In the data that follows, find the line with "- rewrite pretty_Zpos, pretty_N_go_app, string_app_nil_l."; transcribe it, every later line up to the one with "rewrite bool_decide_false by lia. by", and that line as well, exactly and with no others.

Input records:
-*-*-
Lemma pretty_N_go_app x s t : pretty_N_go x s +:+ t = pretty_N_go x (s +:+ t).
Proof.
  revert s. induction (N.lt_wf_0 x) as [x _ IH]; intros s.
  destruct (decide (x = 0)%N) as [->|Hx]; [by rewrite !pretty_N_go_0|].
  rewrite !(pretty_N_go_step x) by lia. by rewrite IH by (apply N.div_lt; lia).
Qed.

Lemma pretty_N_go_head x s : (0 < x)%N -> exists c r, pretty_N_go x s = String c r /\ is_digit c = true.
Proof.
  revert s. induction (N.lt_wf_0 x) as [x _ IH]; intros s Hx.
  rewrite pretty_N_go_step by lia.
  destruct (decide (x `div` 10 = 0)%N) as [Hq|Hq].
  - rewrite Hq, pretty_N_go_0. eexists _, _. split; [done|]. apply pretty_N_char_digit, N.mod_lt. lia.
  - apply IH; [apply N.div_lt; lia|revert Hq; generalize (x `div` 10)%N; intros; lia].
Qed.

(** [str(abs(n))] starts with a digit. *)
Lemma pretty_abs_head z : exists c r, pretty (Z.abs z) = String c r /\ is_digit c = true.
Proof.
  destruct z as [|p|p]; [by eexists _, _|..];
    change (pretty (Z.abs _)) with (pretty_N_go (Npos p) ""); apply pretty_N_go_head; lia.
Qed.

(** Reading the digits [pretty_N_go] writes in front of [s] accumulates
    their value, for [int()]'s scanner and for the literal scanner. *)
Lemma dec_digits_pretty x s acc : (acc = None -> (0 < x)%N) ->
  exists m, dec_digits acc (pretty_N_go x s) = dec_digits (Some (default 0 acc * m + Z.of_N x)%Z) s.
Proof.
  revert s acc. induction (N.lt_wf_0 x) as [x _ IH]; intros s acc Hacc.
  destruct (decide (x = 0)%N) as [->|Hx].
  { rewrite pretty_N_go_0. destruct acc as [a|]; [|specialize (Hacc eq_refl); lia]. exists 1%Z. simpl. do 2 f_equal. lia. }
  rewrite pretty_N_go_step by lia.
  destruct (pretty_N_char_digit (x `mod` 10)%N) as [Hd Hv]; [apply N.mod_lt; lia|].
  destruct (decide (x `div` 10 = 0)%N) as [Hq|Hq].
  - rewrite Hq, pretty_N_go_0. exists 10%Z. simpl. rewrite Hd, Hv. do 2 f_equal.
    pose proof (N.div_mod x 10 ltac:(lia)). lia.
  - destruct (IH (x `div` 10)%N ltac:(apply N.div_lt; lia) (String (pretty_N_char (x `mod` 10)) s) acc)
      as [m Hm]; [intros _|].
    { revert Hq. generalize (x `div` 10)%N. intros; lia. }
    exists (m * 10)%Z. rewrite Hm. simpl. rewrite Hd, Hv. do 2 f_equal.
    pose proof (N.div_mod x 10 ltac:(lia)). lia.
Qed.

Lemma dec_digits_pretty_pos p s : exists m, dec_digits None (pretty_N_go (Npos p) s) = dec_digits (Some (0 * m + Zpos p)%Z) s.
Proof. apply dec_digits_pretty. lia. Qed.

Lemma take_digits_pretty x s : (0 < x)%N ->
  exists m k, (0 < k)%nat /\ forall acc n, take_digits acc n (pretty_N_go x s) = take_digits (acc * m + Z.of_N x)%Z (n + k) s.
Proof.
  revert s. induction (N.lt_wf_0 x) as [x _ IH]; intros s Hx.
  rewrite pretty_N_go_step by lia. pose proof (N.div_mod x 10 ltac:(lia)) as Hdm.
  destruct (pretty_N_char_digit (x `mod` 10)%N) as [Hd Hv]; [apply N.mod_lt; lia|].
  destruct (decide (x `div` 10 = 0)%N) as [Hq|Hq].
  - rewrite Hq, pretty_N_go_0. exists 10%Z, 1%nat. split; [lia|]. intros acc n. simpl. rewrite Hd, Hv. f_equal; lia.
  - destruct (IH (x `div` 10)%N ltac:(apply N.div_lt; lia) (String (pretty_N_char (x `mod` 10)) s))
      as (m & k & Hk & Hm); [revert Hq; generalize (x `div` 10)%N; intros; lia|].
    exists (m * 10)%Z, (S k). split; [lia|]. intros acc n. rewrite Hm. simpl. rewrite Hd, Hv. f_equal; lia.
Qed.

Definition starts_with (p : ascii -> bool) (s : string) : bool :=
  match s with String c _ => p c | EmptyString => false end.

Lemma take_digits_stop acc n s : starts_with is_digit s = false -> take_digits acc n s = (acc, n, s).
Proof. destruct s as [|c s]; [done|]. simpl. by intros ->. Qed.

Lemma zabs_pos p : Z.abs (Zpos p) = Zpos p.
Proof. reflexivity. Qed.

Lemma zabs_neg p : Z.abs (Zneg p) = Zpos p.
Proof. reflexivity. Qed.

(** The digits of [str(abs(n))] followed by a non-digit read as [abs(n)]. *)
Lemma take_digits_pretty_abs z s : starts_with is_digit s = false ->
  exists k, (0 < k)%nat /\ take_digits 0 0 (pretty (Z.abs z) +:+ s) = (Z.abs z, k, s).
Proof.
  intros Hs. destruct z as [|p|p]; rewrite ?zabs_pos, ?zabs_neg.
  - exists 1%nat. split; [lia|]. simpl. by rewrite take_digits_stop.
  - rewrite pretty_Zpos, pretty_N_go_app. destruct (take_digits_pretty (Npos p) s) as (m & k & Hk & Hm); [lia|].
    exists k. split; [done|]. rewrite Hm, take_digits_stop by done. repeat f_equal; lia.
  - rewrite pretty_Zpos, pretty_N_go_app. destruct (take_digits_pretty (Npos p) s) as (m & k & Hk & Hm); [lia|].
    exists k. split; [done|]. rewrite Hm, take_digits_stop by done. repeat f_equal; lia.
Qed.

(** [str(n)] is an optional minus sign and the digits of [abs(n)]. *)
Lemma sign_prefix_pretty z s : sign_prefix (pretty z +:+ s) = (bool_decide (z < 0)%Z, pretty (Z.abs z) +:+ s).
Proof.
  destruct z as [|p|p]; [done| |].
  - destruct (pretty_abs_head (Zpos p)) as (c & r & Hcr & Hd). rewrite ?zabs_pos, ?zabs_neg in Hcr |- *.
    destruct (digit_char c Hd) as (_ & _ & _ & _ & H1 & H2 & _).
    rewrite bool_decide_false by lia. rewrite Hcr. simpl. by rewrite H1, H2.
  - rewrite pretty_Zneg, bool_decide_true by lia. reflexivity.
Qed.

Lemma apply_sign_abs z : apply_sign (bool_decide (z < 0)%Z) (Z.abs z) = z.
Proof. unfold apply_sign. case_bool_decide; lia. Qed.

Lemma exponent_part_pretty e : exponent_part (String "e" (pretty e)) = Some e.
Proof.
  change (exponent_part (String "e" (pretty e))) with
    (let '(neg, r) := sign_prefix (pretty e) in let '(e', n, rest) := take_digits 0 0 r in
     if (0 <? n)%nat && String.eqb rest "" then Some (apply_sign neg e') else None).
  rewrite <- (string_app_nil_r (pretty e)), sign_prefix_pretty.
  destruct (take_digits_pretty_abs e "") as (k & Hk & Ht); [done|]. rewrite Ht.
  apply Nat.ltb_lt in Hk. cbn beta iota. rewrite Hk. simpl. by rewrite apply_sign_abs.
Qed.

(** What the parsers see of the characters of [str(n)]. *)
Lemma number_char_props c : number_char c = true ->
  sql_is_space c = false /\ Ascii.eqb c "_" = false /\
  negb (Ascii.eqb c "." || Ascii.eqb c "e" || Ascii.eqb c "E") = true.
Proof. destruct c as [[] [] [] [] [] [] [] []]; vm_compute; intros H; try discriminate H; auto 10. Qed.

Lemma pretty_sql_nonspace (z : Z) : string_all (fun c => negb (sql_is_space c)) (pretty z) = true.
Proof.
  apply string_all_number_char; [|apply pretty_Z_chars]. intros c Hc. by destruct (number_char_props c Hc) as (-> & _).
Qed.


(** [int()] on [str(n)] followed by [s]: the digits of [n] are read, then
    [s] decides, and the digit limit. *)
Lemma py_int_pretty_app (z : Z) s : string_all (fun c => negb (sql_is_space c)) s = true ->
  py_int (pretty z +:+ s) =
  match dec_digits (Some (Z.abs z)) s with
  | Some v =>
      if (digit_count (pretty z +:+ s) <=? INT_MAX_STR_DIGITS)%nat
      then Ok (apply_sign (bool_decide (z < 0)%Z) v) else Raise ValueError
  | None => Raise ValueError
  end.
Proof.
  intros Hs. unfold py_int, ascii_strip. rewrite sql_strip_nonspace by (by rewrite string_all_app, pretty_sql_nonspace, Hs).
  destruct z as [|p|p].
  - simpl. by rewrite string_app_nil_l.
  - rewrite pretty_Zpos, pretty_N_go_app, string_app_nil_l.
    destruct (pretty_N_go_head (Npos p) s) as (c & r & Hcr & Hd); [lia|].
    destruct (digit_char c Hd) as (_ & _ & _ & _ & H1 & H2 & _).
    rewrite Hcr, H1, H2, <- Hcr. destruct (dec_digits_pretty_pos p s) as [m ->]. rewrite ?zabs_pos, ?zabs_neg.
    rewrite bool_decide_false by lia. by destruct (dec_digits _ s).
  - rewrite pretty_Zneg. change (String "-" (pretty_N_go (Npos p) "") +:+ s) with (String "-" (pretty_N_go (Npos p) "" +:+ s)).
    rewrite pretty_N_go_app, string_app_nil_l. cbn iota beta. destruct (dec_digits_pretty_pos p s) as [m ->]. rewrite ?zabs_pos, ?zabs_neg.
    rewrite bool_decide_true by lia. by destruct (dec_digits _ s).
Qed.

(** A decimal literal that is [str(n)] and an exponent. *)
Lemma decimal_literal_int_exp (n : Z) r e :
  exponent_part r = Some e -> starts_with (fun c => is_digit c || Ascii.eqb c ".") r = false ->
  decimal_literal (pretty n +:+ r) = Some (inject_Z n * 10 ^ e)%Q.
Proof.
  intros He Hr. unfold decimal_literal. rewrite sign_prefix_pretty.
  destruct (take_digits_pretty_abs n r) as (k & Hk & Ht).
  { destruct r as [|c r]; [done|]. simpl in Hr |- *. by apply orb_false_iff in Hr as []. }
  cbn beta iota zeta. rewrite Ht.
  assert (Hm : match r with
               | String c r1' => if Ascii.eqb c "." then take_digits (Z.abs n) 0 r1' else (Z.abs n, 0%nat, r)
               | EmptyString => (Z.abs n, 0%nat, r)
               end = (Z.abs n, 0%nat, r)).
  { destruct r as [|c r]; [done|]. simpl in Hr. apply orb_false_iff in Hr as [_ ->]. done. }
  cbn beta iota zeta. rewrite Hm. cbn beta iota zeta.
  destruct k as [|k]; [lia|]. simpl. rewrite He, apply_sign_abs. by rewrite Z.sub_0_r.
Qed.

(** [str(n) + '.0']: the value of [n], written with one decimal. *)
Lemma decimal_literal_point_zero (n : Z) : decimal_literal (pretty n +:+ ".0") = Some (inject_Z (n * 10) * 10 ^ (-1))%Q.
Proof.
  unfold decimal_literal. rewrite sign_prefix_pretty.
  destruct (take_digits_pretty_abs n ".0") as (k & Hk & Ht); [done|].
  cbn beta iota zeta. rewrite Ht. cbn beta iota zeta.
  destruct k as [|k]; [lia|]. simpl. replace (apply_sign _ _) with (n * 10)%Z; [done|].
  change (digit_value "0") with 0%Z. unfold apply_sign. case_bool_decide; lia.
Qed.

(** [x == inject_Z n] reduces to [inject_Z n]. *)
Lemma Qred_inject_Z q n : q == inject_Z n -> Qred q = inject_Z n.
Proof. intros H. rewrite (Qred_complete _ _ H). apply Qred_inject_Z_id. Qed.

(** [str(n)] is a pure integer for SQLite. *)
Lemma integer_text_pretty (n : Z) : integer_text (pretty n) = true.
Proof.
  change (integer_text (pretty n)) with
    (string_all (fun c => negb (Ascii.eqb c "." || Ascii.eqb c "e" || Ascii.eqb c "E")) (pretty n)).
  apply string_all_number_char; [|apply pretty_Z_chars]. intros c Hc. by destruct (number_char_props c Hc) as (_ & _ & ->).
Qed.

(** The option the page writes, [str(k)], selects row [k] in SQLite:
    a pure integer, read exactly. *)
Lemma sqlite_text_rowid_pretty (k : Z) : sqlite_int k = true -> sqlite_text_rowid (pretty k) = Some k.
Proof.
  intros Hk. unfold sqlite_text_rowid, sql_numeric_text, ascii_strip.
  rewrite sql_strip_nonspace by apply pretty_sql_nonspace.
  rewrite <- (string_app_nil_r (pretty k)), (decimal_literal_int_exp k "" 0) by done.
  rewrite string_app_nil_r, integer_text_pretty, (Qred_inject_Z _ k) by (simpl; ring). simpl. by rewrite Hk.
Qed.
-*-*-
Output for this exercise:
  - rewrite pretty_Zpos, pretty_N_go_app, string_app_nil_l.
    destruct (pretty_N_go_head (Npos p) s) as (c & r & Hcr & Hd); [lia|].
    destruct (digit_char c Hd) as (_ & _ & _ & _ & H1 & H2 & _).
    rewrite Hcr, H1, H2, <- Hcr. destruct (dec_digits_pretty_pos p s) as [m ->]. rewrite ?zabs_pos, ?zabs_neg.
    rewrite bool_decide_false by lia. by destruct (dec_digits _ s).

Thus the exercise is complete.